Médecine & Soins Prévention & Conseils

Harcèlement scolaire : oser en parler

On estime qu’en Suisse 10 à 15% des enfants et des jeunes sont victimes de harcèlement scolaire. Contrairement aux coups physiques, le harcèlement psychologique est le plus souvent invisible et difficile à détecter. Il s’agit d’un problème de société grave qu’il ne faut en aucun cas banaliser. A l’origine de nombreux troubles psychiques chez les jeunes, le harcèlement scolaire peut parfois pousser les victimes jusqu’au suicide. Nous en avons parlé avec la Dre Géraldine Petraglia, Médecin adjointe au Service de Psychiatrie-Psychothérapie de l’Enfant et de l’Adolescent au Centre Hospitalier du Valais Romand (CHVR).
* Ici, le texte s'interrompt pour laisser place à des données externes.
Definition testConditions : St R unit :=
  let p := "proj" in
  let read := rReadTuples now p "" (filterOn "course" "c1") in
  let tup := userTuple "course" "c1" "viewer" "kid" in
  do! rWriteTuples p "" [withCondition (Some (mkCondition "age_at_least" {["min_age" := AnyFloat64 (float64_of_int 13)]})) tup] [] in
  do! wantOne (fun t => bool_decide (conditionName t = Some "age_at_least")
                        && match Cond (t_Subject t) with
                           | Some c => match c_Params c !! "min_age" with
                                       | Some (AnyFloat64 mn) => SFeqb mn (float64_of_int 13)
                                       | _ => false
                                       end
                           | None => false
                           end) read in
  do! rWriteTuples p "" [withCondition (Some (mkCondition "consent_granted" ∅)) tup] [] in
  do! wantOne (fun t => bool_decide (conditionName t = Some "consent_granted")) read in
  do! rWriteTuples p "" [withCondition None tup] [] in
  wantOne (fun t => negb (isSome (Cond (t_Subject t)))) read.

(** ** export.go *)
Definition testSubjectExport : St R unit :=
  let p := "proj" in
  do! rWriteTuples p "t1" [userTuple "workspace" "w1" "admin" "u"; userTuple "group" "g1" "member" "u"] [] in
  do! rWriteTuples p "t2" [userTuple "resource" "doc1" "viewer" "u"] [] in
  do! rWriteTuples p "t1" [setTuple "resource" "proj1" "editor" "group" "g1" "member"] [] in
  do! rWriteTuples p "t1" [userTuple "workspace" "w1" "admin" "other"] [] in
  do! rWriteTuples "otherproj" "t1" [userTuple "workspace" "w9" "owner" "u"] [] in
  let! direct := rListSubjectTuplesInProject now p "u" in
  do! want (Nat.eqb (length direct) 3) in
  do! want (forallb (fun ta => isUser "u" (t_Subject (ta_Tuple ta))) direct) in
  do! want (bool_decide ("t1" ∈ ta_TenantID <$> direct) && bool_decide ("t2" ∈ ta_TenantID <$> direct)) in
  let groups := filter (fun ta => t_Namespace (ta_Tuple ta) = "group" /\ t_Relation (ta_Tuple ta) = "member") direct in
  do! want (bool_decide ((fun ta => t_ObjectID (ta_Tuple ta)) <$> last groups = Some "g1")) in
  wantOne (fun ta => String.eqb (t_ObjectID (ta_Tuple ta)) "proj1" && String.eqb (ta_TenantID ta) "t1")
    (rListTuplesForSubjectSetsInProject now p [mkSubjectSet "group" "g1" "member"]).
(* ===== verification/Float64.v ===== *)
(** * Binary64 arithmetic of finite non-negative numbers

    A finite binary64 number is a multiple of 2^-1074; it is represented here by
    that multiple, an integer.  An operation is the exact rational result,
    written as a quotient of integers, rounded to the nearest number with a
    53-bit significand, ties to the even one.  The bound on the exponent from
    above is left out: nothing here gets near 2^1024. *)

From Stdlib Require Import ZArith Lia.
From stdpp Require Import base tactics.
From S2P Require Import Prelude.
#[local] Open Scope Z_scope.

(** The nearest integer of [n / d], ties to even; [d] is positive. *)
Definition rne (n d : Z) : Z :=
  let q := n / d in
  match 2 * (n mod d) ?= d with
  | Lt => q
  | Gt => q + 1
  | Eq => if Z.even q then q else q + 1
  end.

(** The exponent of the last place of the binade of [q]; 0 below 2^53. *)
Definition ulpExp (q : Z) : Z := Z.max 0 (Z.log2 q - 52).

(** [n / d] rounded to 53 significant bits, for [0 <= n]. *)
Definition fround (n d : Z) : Z :=
  let e := ulpExp (n / d) in rne n (d * 2 ^ e) * 2 ^ e.

Definition Float64 : Type := Z.

(** The number 1. *)
Definition f1 : Float64 := 2 ^ 1074.

Definition fofZ (n : Z) : Float64 := fround (n * f1) 1.
Definition fadd (x y : Float64) : Float64 := fround (x + y) 1.
Definition fsub (x y : Float64) : Float64 := fround (x - y) 1.
Definition fmul (x y : Float64) : Float64 := fround (x * y) f1.
Definition fdiv (x y : Float64) : Float64 := fround (x * f1) y.
(** [x + y * z] rounded once. *)
Definition ffma (x y z : Float64) : Float64 := fround (x * f1 + y * z) f1.

(** ** Rounding to an integer *)
Section Rne.
Context (n d : Z) (Hd : 0 < d).

Lemma rne_bounds : n / d <= rne n d <= n / d + 1.
Proof. unfold rne. destruct (_ ?= _); [destruct (Z.even _)|..]; lia. Qed.

Lemma rne_le k : n <= k * d -> rne n d <= k.
Proof.
  intros Hn. pose proof (Z.div_mod n d) as Hq. pose proof (Z.mod_pos_bound n d Hd) as Hr.
  assert (Hle : n / d <= k) by (apply Z.div_le_upper_bound; lia).
  destruct (Z.eq_dec (n / d) k) as [Heq|Hne]; [|pose proof rne_bounds; lia].
  assert (Hz : n mod d = 0) by nia. unfold rne. rewrite Hz. destruct (Z.compare_spec (2 * 0) d); [lia|lia|lia].
Qed.

Lemma rne_ge k : k * d <= n -> k <= rne n d.
Proof.
  intros Hn. assert (Hle : k <= n / d) by (apply Z.div_le_lower_bound; lia). pose proof rne_bounds. lia.
Qed.
End Rne.

Lemma rne_exact k d : 0 < d -> rne (k * d) d = k.
Proof. intros Hd. apply Z.le_antisymm; [apply rne_le|apply rne_ge]; lia. Qed.

Lemma rne_mono n d n' d' : 0 < d -> 0 < d' -> n * d' <= n' * d -> rne n d <= rne n' d'.
Proof.
  intros Hd Hd' Hle.
  pose proof (Z.div_mod n d) as Hq. pose proof (Z.mod_pos_bound n d Hd) as Hr.
  pose proof (Z.div_mod n' d') as Hq'. pose proof (Z.mod_pos_bound n' d' Hd') as Hr'.
  assert (Hqq : n / d <= n' / d').
  { apply Z.div_le_lower_bound; [done|]. nia. }
  destruct (Z.eq_dec (n / d) (n' / d')) as [Heq|Hne].
  2: { pose proof (rne_bounds n d). pose proof (rne_bounds n' d'). lia. }
  assert (Hrem : (n mod d) * d' <= (n' mod d') * d) by nia.
  unfold rne. rewrite <-Heq.
  destruct (Z.compare_spec (2 * (n mod d)) d), (Z.compare_spec (2 * (n' mod d')) d');
    try destruct (Z.even _); try lia; exfalso; nia.
Qed.

(** ** Rounding to 53 bits *)
Lemma ulpExp_nonneg q : 0 <= ulpExp q. Proof. unfold ulpExp. lia. Qed.
Lemma ulpExp_mono q q' : q <= q' -> ulpExp q <= ulpExp q'.
Proof. intros Hq. unfold ulpExp. pose proof (Z.log2_le_mono q q' Hq). lia. Qed.

(** [q] lies below the end of its binade and, unless it is among the smallest
    numbers, above its start. *)
Lemma ulpExp_upper q : 0 <= q -> q < 2 ^ (ulpExp q + 53).
Proof.
  intros Hq. unfold ulpExp. destruct (Z.eq_dec q 0) as [->|Hne]; [simpl; lia|].
  pose proof (Z.log2_spec q ltac:(lia)) as [_ Hl]. eapply Z.lt_le_trans; [exact Hl|]. apply Z.pow_le_mono_r; lia.
Qed.
Lemma ulpExp_lower q : 0 < ulpExp q -> 2 ^ (ulpExp q + 52) <= q.
Proof.
  unfold ulpExp. intros He. assert (Hl : 0 < Z.log2 q) by lia.
  assert (Hq : 0 < q) by (destruct (Z.le_gt_cases q 0) as [Hq|]; [pose proof (Z.log2_nonpos q Hq); lia|lia]).
  replace (Z.max 0 (Z.log2 q - 52) + 52) with (Z.log2 q) by lia. apply Z.log2_spec, Hq.
Qed.

Lemma pow2_pos e : 0 <= e -> 0 < 2 ^ e. Proof. intros He. by apply Z.pow_pos_nonneg. Qed.

(** Bounds by a number with few bits are kept by rounding. *)
Lemma fround_le n d m e : 0 < d -> 0 <= n -> ulpExp (n / d) <= e -> n <= m * 2 ^ e * d -> fround n d <= m * 2 ^ e.
Proof.
  intros Hd Hn He Hle. unfold fround. set (u := ulpExp (n / d)) in *. pose proof (ulpExp_nonneg (n / d)) as Hu. fold u in Hu.
  pose proof (pow2_pos u Hu). replace e with (e - u + u) in * by lia. rewrite Z.pow_add_r in * by lia.
  rewrite (Z.mul_assoc m). apply Z.mul_le_mono_nonneg_r; [lia|]. apply rne_le; nia.
Qed.

Lemma fround_ge n d m : 0 < d -> 0 <= n -> m * 2 ^ ulpExp (n / d) * d <= n -> m * 2 ^ ulpExp (n / d) <= fround n d.
Proof.
  intros Hd Hn Hle. unfold fround. pose proof (pow2_pos _ (ulpExp_nonneg (n / d))).
  apply Z.mul_le_mono_nonneg_r; [lia|]. apply rne_ge; nia.
Qed.

Lemma fround_mono n d n' d' : 0 < d -> 0 < d' -> 0 <= n -> n * d' <= n' * d -> fround n d <= fround n' d'.
Proof.
  intros Hd Hd' Hn Hle.
  assert (Hqq : n / d <= n' / d').
  { apply Z.div_le_lower_bound; [done|]. pose proof (Z.mul_div_le n d Hd). nia. }
  pose proof (ulpExp_mono _ _ Hqq) as He. pose proof (ulpExp_nonneg (n / d)) as Hu.
  destruct (Z.eq_dec (ulpExp (n / d)) (ulpExp (n' / d'))) as [Heq|Hne].
  - unfold fround. rewrite Heq. pose proof (pow2_pos _ (ulpExp_nonneg (n' / d'))).
    apply Z.mul_le_mono_nonneg_r; [lia|]. apply rne_mono; nia.
  - set (e := ulpExp (n / d)) in *. set (e' := ulpExp (n' / d')) in *.
    assert (Hlow : 2 ^ (e' + 52) <= n' / d') by (apply ulpExp_lower; lia).
    assert (Hup : n / d < 2 ^ (e' + 52)).
    { eapply Z.lt_le_trans; [apply ulpExp_upper; apply Z.div_pos; lia|]. apply Z.pow_le_mono_r; lia. }
    transitivity (2 ^ 52 * 2 ^ e').
    + apply fround_le; [done..|lia|]. rewrite <-Z.pow_add_r by lia.
      replace (52 + e') with (e' + 52) by lia. pose proof (Z.mul_succ_div_gt n d Hd). nia.
    + apply fround_ge; [done|nia|]. rewrite <-Z.pow_add_r by (try apply ulpExp_nonneg; lia).
      fold e'. replace (52 + e') with (e' + 52) by lia. pose proof (Z.mul_div_le n' d' Hd'). nia.
Qed.

(** ** Representable numbers *)
Definition float (x : Z) : Prop := exists m e, 0 <= m <= 2 ^ 53 /\ 0 <= e /\ x = m * 2 ^ e.

Lemma fround_exact x d : 0 < d -> float x -> fround (x * d) d = x.
Proof.
  intros Hd (m & e & Hm & He & ->). unfold fround. rewrite Z.div_mul by lia.
  pose proof (pow2_pos e He). remember (m * 2 ^ e) as x eqn:Hxe.
  assert (Hx : 0 <= x) by nia.
  assert (Hdiv : (2 ^ ulpExp x | x)).
  { destruct (Z.le_gt_cases (ulpExp x) e) as [Hle|Hgt].
    - exists (m * 2 ^ (e - ulpExp x)). rewrite Hxe at 1. rewrite <-Z.mul_assoc, <-Z.pow_add_r by (try apply ulpExp_nonneg; lia).
      do 2 f_equal. lia.
    - pose proof (ulpExp_nonneg x). assert (Hlow : 2 ^ (ulpExp x + 52) <= x) by (apply ulpExp_lower; lia).
      assert (Hup : x <= 2 ^ (e + 53)) by (rewrite Hxe, Z.pow_add_r by lia; nia).
      assert (Hm53 : x = 2 ^ (e + 53)).
      { apply Z.le_antisymm; [done|]. transitivity (2 ^ (ulpExp x + 52)); [apply Z.pow_le_mono_r; lia|done]. }
      assert (Heq : ulpExp x = e + 1).
      { assert (Hb : 2 ^ (ulpExp x + 52) <= 2 ^ (e + 53)) by lia. apply Z.pow_le_mono_r_iff in Hb; lia. }
      exists (2 ^ 52). rewrite Heq, Hm53, <-Z.pow_add_r by lia. f_equal. lia. }
  destruct Hdiv as [k Hk]. rewrite Hk at 1. rewrite <-Z.mul_assoc, (Z.mul_comm (2 ^ ulpExp x)).
  pose proof (pow2_pos _ (ulpExp_nonneg x)). rewrite rne_exact by nia. symmetry. exact Hk.
Qed.

Lemma fround_float n d : 0 < d -> 0 <= n -> float (fround n d).
Proof.
  intros Hd Hn. unfold fround. set (e := ulpExp (n / d)). pose proof (ulpExp_nonneg (n / d)) as He. fold e in He.
  exists (rne n (d * 2 ^ e)), e. pose proof (pow2_pos e He). split_and!; [apply rne_ge; nia| |done|done].
  apply rne_le; [nia|]. pose proof (ulpExp_upper (n / d)) as Hu. fold e in Hu.
  rewrite Z.pow_add_r in Hu by lia. pose proof (Z.mul_succ_div_gt n d Hd). pose proof (Z.div_pos n d). nia.
Qed.

Lemma fround_nonneg n d : 0 < d -> 0 <= n -> 0 <= fround n d.
Proof.
  intros Hd Hn. destruct (fround_float n d Hd Hn) as (m & e & ? & ? & ->). pose proof (pow2_pos e). nia.
Qed.

(** A representable lower bound of the exact result bounds the rounded one. *)
Lemma fround_lower x n d : 0 < d -> float x -> 0 <= x -> x * d <= n -> x <= fround n d.
Proof. intros Hd Hx Hx0 Hle. rewrite <-(fround_exact x d) by done. apply fround_mono; nia. Qed.

(** ** Integers and steps of one *)
Lemma f1_pos : 0 < f1. Proof. done. Qed.

Lemma float_int n : 0 <= n <= 2 ^ 53 -> float (n * f1).
Proof. intros Hn. exists n, 1074. split_and!; [lia..|done]. Qed.

Lemma fofZ_small n : 0 <= n <= 2 ^ 53 -> fofZ n = n * f1.
Proof.
  intros Hn. unfold fofZ. pose proof (fround_exact (n * f1) 1 ltac:(lia) (float_int n Hn)) as H.
  by rewrite Z.mul_1_r in H.
Qed.

Lemma float_step x : float x -> f1 <= x <= 2 ^ 53 * f1 -> float (x - f1).
Proof.
  intros (m & e & Hm & He & ->) Hx. pose proof (pow2_pos e He). unfold f1 in *.
  destruct (Z.le_gt_cases e 1074) as [Hle|Hgt].
  - exists (m - 2 ^ (1074 - e)), e. pose proof (pow2_pos (1074 - e) ltac:(lia)) as Hp.
    assert (Hs : 2 ^ 1074 = 2 ^ (1074 - e) * 2 ^ e) by (rewrite <-Z.pow_add_r by lia; f_equal; lia).
    rewrite Hs in *. split_and!; [nia|nia|done|nia].
  - exists (m * 2 ^ (e - 1074) - 1), 1074.
    assert (Hs : 2 ^ e = 2 ^ (e - 1074) * 2 ^ 1074) by (rewrite <-Z.pow_add_r by lia; f_equal; lia).
    pose proof (pow2_pos 1074 ltac:(lia)) as Hp. pose proof (pow2_pos (e - 1074) ltac:(lia)).
    remember (2 ^ 1074) as u eqn:Hu. clear Hu. rewrite Hs in *. split_and!; [nia|nia|lia|nia].
Qed.

(** One is taken off without a rounding error. *)
Lemma fsub_one x : float x -> f1 <= x <= 2 ^ 53 * f1 -> fsub x f1 = x - f1.
Proof.
  intros Hf Hx. pose proof (fround_exact (x - f1) 1 ltac:(lia) (float_step x Hf Hx)) as He. by rewrite Z.mul_1_r in He.
Qed.
(* ===== verification/Config.v ===== *)
(** * Configuration (internal/config/config.go)

    The environment is a function from names to values; [None] is an unset
    variable.  The JSON decoder of the credentials list is a parameter. *)

From stdpp Require Import base strings list.
From Stdlib Require Import ZArith Lia Ascii.
From S2P Require Import Prelude Model Text Memory Middleware.
#[local] Open Scope Z_scope.

Definition Environ : Type := string -> option string.

(** [dec.Decode(&creds)] with unknown fields disallowed. *)
Class CredentialsJson := { decodeCredentials : string -> option (list ServiceCredential) }.

(** ** strconv *)
Definition digitOf (c : ascii) : option Z :=
  let n := nat_of_ascii c in if ((48 <=? n) && (n <=? 57))%nat then Some (Z.of_nat n - 48) else None.

Fixpoint digitsValue (acc : Z) (s : string) : option Z :=
  match s with
  | EmptyString => Some acc
  | String c s' => match digitOf c with Some d => digitsValue (acc * 10 + d) s' | None => None end
  end.

(** An optional sign and at least one decimal digit, in the range of [int]. *)
Definition Atoi (s : string) : option Z :=
  let '(neg, ds) := match s with
                    | String c s' => if Ascii.eqb c "-" then (true, s') else if Ascii.eqb c "+" then (false, s') else (false, s)
                    | EmptyString => (false, s)
                    end in
  if String.eqb ds "" then None else
  match digitsValue 0 ds with
  | None => None
  | Some n => let v := if neg : bool then - n else n in
              if (- 2 ^ 63 <=? v) && (v <? 2 ^ 63) then Some v else None
  end.

Definition ParseBool (s : string) : option bool :=
  if bool_decide (s ∈ ["1"; "t"; "T"; "true"; "TRUE"; "True"]) then Some true
  else if bool_decide (s ∈ ["0"; "f"; "F"; "false"; "FALSE"; "False"]) then Some false
  else None.

(** [strings.Split(s, ",")] *)
Fixpoint splitComma (s : string) : list string :=
  match s with
  | EmptyString => [EmptyString]
  | String c s' =>
      if Ascii.eqb c "," then EmptyString :: splitComma s'
      else match splitComma s' with
           | p :: ps => String c p :: ps
           | [] => [String c EmptyString]
           end
  end.

(** ** Readers *)
Section Env.
Context (env : Environ).

Definition envStr (key def : string) : string := match env key with Some v => v | None => def end.

Definition envInt (key : string) (def : Z) : Z :=
  match env key with
  | Some v => match Atoi (TrimSpace v) with Some n => n | None => def end
  | None => def
  end.

Definition envBool (key : string) (def : bool) : bool :=
  match env key with
  | Some v => match ParseBool (TrimSpace v) with Some b => b | None => def end
  | None => def
  end.

Definition envCSV (key : string) : list string :=
  let v := TrimSpace (default "" (env key)) in
  if String.eqb v "" then [] else
  filter (fun p => p <> "") (TrimSpace <$> splitComma v).
End Env.

(** ** The configuration *)
Record Config := mkConfig {
  ConnectPort : Z;
  MetricsPort : Z;
  DefaultProjectID : string;
  DefaultTenantID : string;
  DataRegion : string;
  PostgresDSN : string;
  PostgresAutoMigrate : bool;
  ServiceAuthTokens : list string;
  ServiceCredentials : list ServiceCredential;
  AdminAPISecret : string;
  AllowedOrigins : list string;
  HTTPMaxBodyBytes : Z;
  MaxListObjects : Z;
  MaxExpandNodes : Z;
  MaxBatchCheckItems : Z;
  MaxCheckReads : Z;
  AdminRateLimitPerMinute : Z;
  TenantRateLimitPerMinute : Z;
  DecisionLog : bool;
  AuditLog : bool;
}.

Definition DefaultProjectIDFallback : string := "default".
Definition DefaultMaxListObjects : Z := 1000.
Definition DefaultAdminRateLimitPerMinute : Z := 30.
Definition DefaultMaxExpandNodes : Z := 10000.
Definition DefaultMaxBatchCheckItems : Z := 1000.
Definition DefaultMaxCheckReads : Z := 5000.
Definition minAdminSecretLen : nat := 32.
Definition minServiceCredentialLen : nat := minAdminSecretLen.
Definition minTenantRateLimitPerMinute : Z := 60.
Definition MinMaxCheckReads : Z := 100.
Definition maxDataRegionLen : nat := 64.

(** ** Validation *)
Definition isRegionChar (c : ascii) : bool :=
  let n := nat_of_ascii c in
  ((97 <=? n) && (n <=? 122) || (48 <=? n) && (n <=? 57) || (n =? 45) || (n =? 95))%nat.

Definition validateDataRegion (region : string) : result unit :=
  if String.eqb region "" then Ok tt
  else if (maxDataRegionLen <? String.length region)%nat then Err (ErrPlain "GATEWAY_DATA_REGION length")
  else if all_chars isRegionChar region then Ok tt else Err (ErrPlain "GATEWAY_DATA_REGION charset").

(** [if bad { return err }] *)
Definition reject (bad : bool) (msg : string) (k : result unit) : result unit :=
  if bad then Err (ErrPlain msg) else k.

Definition Validate (c : Config) : result unit :=
  reject ((ConnectPort c <=? 0) || (65535 <? ConnectPort c)) "GATEWAY_CONNECT_PORT out of range" (
  reject ((MetricsPort c <=? 0) || (65535 <? MetricsPort c)) "GATEWAY_METRICS_PORT out of range" (
  reject (HTTPMaxBodyBytes c <=? 0) "GATEWAY_HTTP_MAX_BODY_BYTES must be positive" (
  reject (negb (String.eqb (AdminAPISecret c) "") && (String.length (AdminAPISecret c) <? minAdminSecretLen)%nat)
    "GATEWAY_ADMIN_API_SECRET too short" (
  reject ((0 <? TenantRateLimitPerMinute c) && (TenantRateLimitPerMinute c <? minTenantRateLimitPerMinute))
    "GATEWAY_TENANT_RATE_LIMIT_PER_MINUTE too small" (
  reject ((0 <? MaxCheckReads c) && (MaxCheckReads c <? MinMaxCheckReads)) "GATEWAY_MAX_CHECK_READS too small" (
  validateDataRegion (DataRegion c))))))).

(** The loop over the decoded entries: the first bad one is reported. *)
Fixpoint checkCredentials (creds : list ServiceCredential) : result unit :=
  match creds with
  | [] => Ok tt
  | c :: creds' =>
      reject (String.eqb (TrimSpace (cr_Token c)) "") "credential: token is required" (
      reject (String.length (cr_Token c) <? minServiceCredentialLen)%nat "credential: token too short" (
      reject (String.eqb (TrimSpace (cr_Name c)) "") "credential: name is required" (
      checkCredentials creds')))
  end.

Section Load.
Context `{CredentialsJson}.

Definition parseServiceCredentials (raw0 : string) : result (list ServiceCredential) :=
  let raw := TrimSpace raw0 in
  if String.eqb raw "" then Ok [] else
  match decodeCredentials raw with
  | None => Err (ErrPlain "GATEWAY_SERVICE_CREDENTIALS is not valid JSON")
  | Some creds => rbind (checkCredentials creds) (fun _ => Ok creds)
  end.

(** The fields as [Load] fills them before it validates. *)
Definition fromEnv (env : Environ) (creds : list ServiceCredential) : Config := {|
  ConnectPort := envInt env "GATEWAY_CONNECT_PORT" 8080;
  MetricsPort := envInt env "GATEWAY_METRICS_PORT" 9090;
  DefaultProjectID := envStr env "GATEWAY_DEFAULT_PROJECT_ID" DefaultProjectIDFallback;
  DefaultTenantID := envStr env "GATEWAY_DEFAULT_TENANT_ID" "";
  DataRegion := envStr env "GATEWAY_DATA_REGION" "";
  PostgresDSN := envStr env "GATEWAY_POSTGRES_DSN" "";
  PostgresAutoMigrate := envBool env "GATEWAY_POSTGRES_AUTO_MIGRATE" false;
  ServiceAuthTokens := envCSV env "GATEWAY_SERVICE_AUTH_TOKENS";
  ServiceCredentials := creds;
  AdminAPISecret := envStr env "GATEWAY_ADMIN_API_SECRET" "";
  AllowedOrigins := envCSV env "GATEWAY_ALLOWED_ORIGINS";
  HTTPMaxBodyBytes := envInt env "GATEWAY_HTTP_MAX_BODY_BYTES" (Z.shiftl 1 20);
  MaxListObjects := envInt env "GATEWAY_MAX_LIST_OBJECTS" DefaultMaxListObjects;
  MaxExpandNodes := envInt env "GATEWAY_MAX_EXPAND_NODES" DefaultMaxExpandNodes;
  MaxBatchCheckItems := envInt env "GATEWAY_MAX_BATCH_CHECK_ITEMS" DefaultMaxBatchCheckItems;
  MaxCheckReads := envInt env "GATEWAY_MAX_CHECK_READS" DefaultMaxCheckReads;
  AdminRateLimitPerMinute := envInt env "GATEWAY_ADMIN_RATE_LIMIT_PER_MINUTE" DefaultAdminRateLimitPerMinute;
  TenantRateLimitPerMinute := envInt env "GATEWAY_TENANT_RATE_LIMIT_PER_MINUTE" 0;
  DecisionLog := envBool env "GATEWAY_DECISION_LOG" false;
  AuditLog := envBool env "GATEWAY_AUDIT_LOG" false;
|}.

Definition Load (env : Environ) : result Config :=
  rbind (parseServiceCredentials (default "" (env "GATEWAY_SERVICE_CREDENTIALS"))) (fun creds =>
  let c := fromEnv env creds in
  rbind (Validate c) (fun _ => Ok c)).
End Load.

(** ** What a loaded configuration satisfies *)

(** A value that is unset (not positive) or at least [low]. *)
Definition unsetOrAtLeast (low n : Z) : Prop := n <= 0 \/ low <= n.

Record validConfig (c : Config) : Prop := mkValidConfig {
  vc_connect : 0 < ConnectPort c <= 65535;
  vc_metrics : 0 < MetricsPort c <= 65535;
  vc_body : 0 < HTTPMaxBodyBytes c;
  vc_secret : AdminAPISecret c = "" \/ (32 <= String.length (AdminAPISecret c))%nat;
  vc_rate : unsetOrAtLeast 60 (TenantRateLimitPerMinute c);
  vc_reads : unsetOrAtLeast 100 (MaxCheckReads c);
  vc_region : ValidateRegion (DataRegion c) = Ok tt;
}.

Definition validCredential (c : ServiceCredential) : Prop :=
  TrimSpace (cr_Token c) <> "" /\ (32 <= String.length (cr_Token c))%nat /\ TrimSpace (cr_Name c) <> "".

Lemma reject_ok b msg k u : reject b msg k = Ok u <-> b = false /\ k = Ok u.
Proof. unfold reject. destruct b; naive_solver. Qed.

(** The copy of the rule for regions accepts what the service's does. *)
Lemma validateDataRegion_agrees region : validateDataRegion region = Ok tt <-> ValidateRegion region = Ok tt.
Proof.
  unfold validateDataRegion, ValidateRegion. change maxDataRegionLen with Text.maxDataRegionLen.
  change isRegionChar with isRegionByte. repeat case_match; naive_solver.
Qed.

Lemma Validate_ok c : Validate c = Ok tt <-> validConfig c.
Proof.
  unfold Validate. rewrite !reject_ok, validateDataRegion_agrees.
  rewrite !andb_false_iff, !orb_false_iff, !Z.leb_gt, !Z.ltb_ge, negb_false_iff, String.eqb_eq, Nat.ltb_ge.
  unfold minTenantRateLimitPerMinute, MinMaxCheckReads, minAdminSecretLen. split.
  - intros ([] & [] & ? & ? & ? & ? & ?). split; unfold unsetOrAtLeast; auto; lia.
  - intros []. unfold unsetOrAtLeast in *. split_and!; auto; lia.
Qed.

Lemma checkCredentials_ok creds : checkCredentials creds = Ok tt <-> Forall validCredential creds.
Proof.
  induction creds as [|c creds IH]; simpl; [done|]. rewrite !reject_ok, IH, Forall_cons, !String.eqb_neq, Nat.ltb_ge.
  unfold validCredential, minServiceCredentialLen, minAdminSecretLen. naive_solver.
Qed.

(** C38.  [Load] accepts an environment exactly when the credentials decode to
    entries with a name and a token of at least 32 bytes, the ports are ports, the
    body limit is positive, an admin secret has at least 32 bytes, an enabled
    tenant rate limit is at least 60 a minute, an enabled read budget at least
    100, and the region passes the same rule as a project's region; the result is
    then the environment's values over the defaults. *)
Theorem load_iff `{CredentialsJson} env c :
  Load env = Ok c <->
  exists creds,
    (let raw := TrimSpace (default "" (env "GATEWAY_SERVICE_CREDENTIALS")) in
     raw = "" /\ creds = [] \/ raw <> "" /\ decodeCredentials raw = Some creds) /\
    Forall validCredential creds /\ c = fromEnv env creds /\ validConfig c.
Proof.
  unfold Load, parseServiceCredentials. set (raw := TrimSpace _). cbv zeta.
  assert (Hval : forall creds, rbind (Validate (fromEnv env creds)) (fun _ => Ok (fromEnv env creds)) = Ok c
                   <-> c = fromEnv env creds /\ validConfig c).
  { intros creds. pose proof (Validate_ok (fromEnv env creds)) as Hv.
    destruct (Validate (fromEnv env creds)) as [[]|e]; simpl; naive_solver. }
  destruct (String.eqb_spec raw "") as [Hr|Hr]; simpl.
  - rewrite Hval. split; [|naive_solver]. intros [-> Hv]. exists []. naive_solver.
  - destruct (decodeCredentials raw) as [creds|]; simpl; [|naive_solver].
    pose proof (checkCredentials_ok creds) as Hc. destruct (checkCredentials creds) as [[]|e]; simpl; [|naive_solver].
    rewrite Hval. naive_solver.
Qed.

Example load_defaults : exists c, @Load {| decodeCredentials _ := None |} (fun _ => None) = Ok c.
Proof. vm_compute. eexists. reflexivity. Qed.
Qu’est-ce que le harcèlement scolaire ?

Le harcèlement scolaire implique une forme de violence intentionnelle de la part d’un ou plusieurs individus à l’encontre d’une victime.  La violence peut être verbale, psychologique ou physique et se caractérise par le fait d’être répétitive, dans le but de fragiliser et d’isoler la victime. Le harcèlement implique habituellement la présence de témoins, qui assistent impuissants à ces actes de violence. Voici des exemples de harcèlement :

  • Surnommer de manière péjorative
  • Insulter
  • Propager de fausses rumeurs
  • Humilier
  • Faire du chantage
  • Menacer (jusqu’aux menaces de mort !)
  • Enfermer une personne dans une pièce
  • Cacher les affaires d’une personne
  • Bousculer  
  • Tirer les cheveux
  • Cracher sur une personne
  • Taper
  • Etc.

A l’origine de nombreux troubles psychiques


Géraldine Petraglia
Médecin adjointe au Service de Psychiatrie-Psychothérapie de l’Enfant et de l’Adolescent au CHVR

« Ce que nous constatons au sein de l’unité hospitalière de Sierre est très préoccupant » confie la pédopsychiatre. « Plus de la moitié des adolescents que nous rencontrons ici a été victime de harcèlement scolaire. Au-delà des troubles anxieux et des phobies sociales, il y a beaucoup de jeunes qui développent ce qu’on appelle des « troubles somatoformes », c’est-à-dire des maux physiques qui ont une origine psychique. Il y a également un grand nombre de tableaux dépressifs avec des jeunes qui ont des idées noires, voire des pensées suicidaires », s’inquiète la Dre Petraglia.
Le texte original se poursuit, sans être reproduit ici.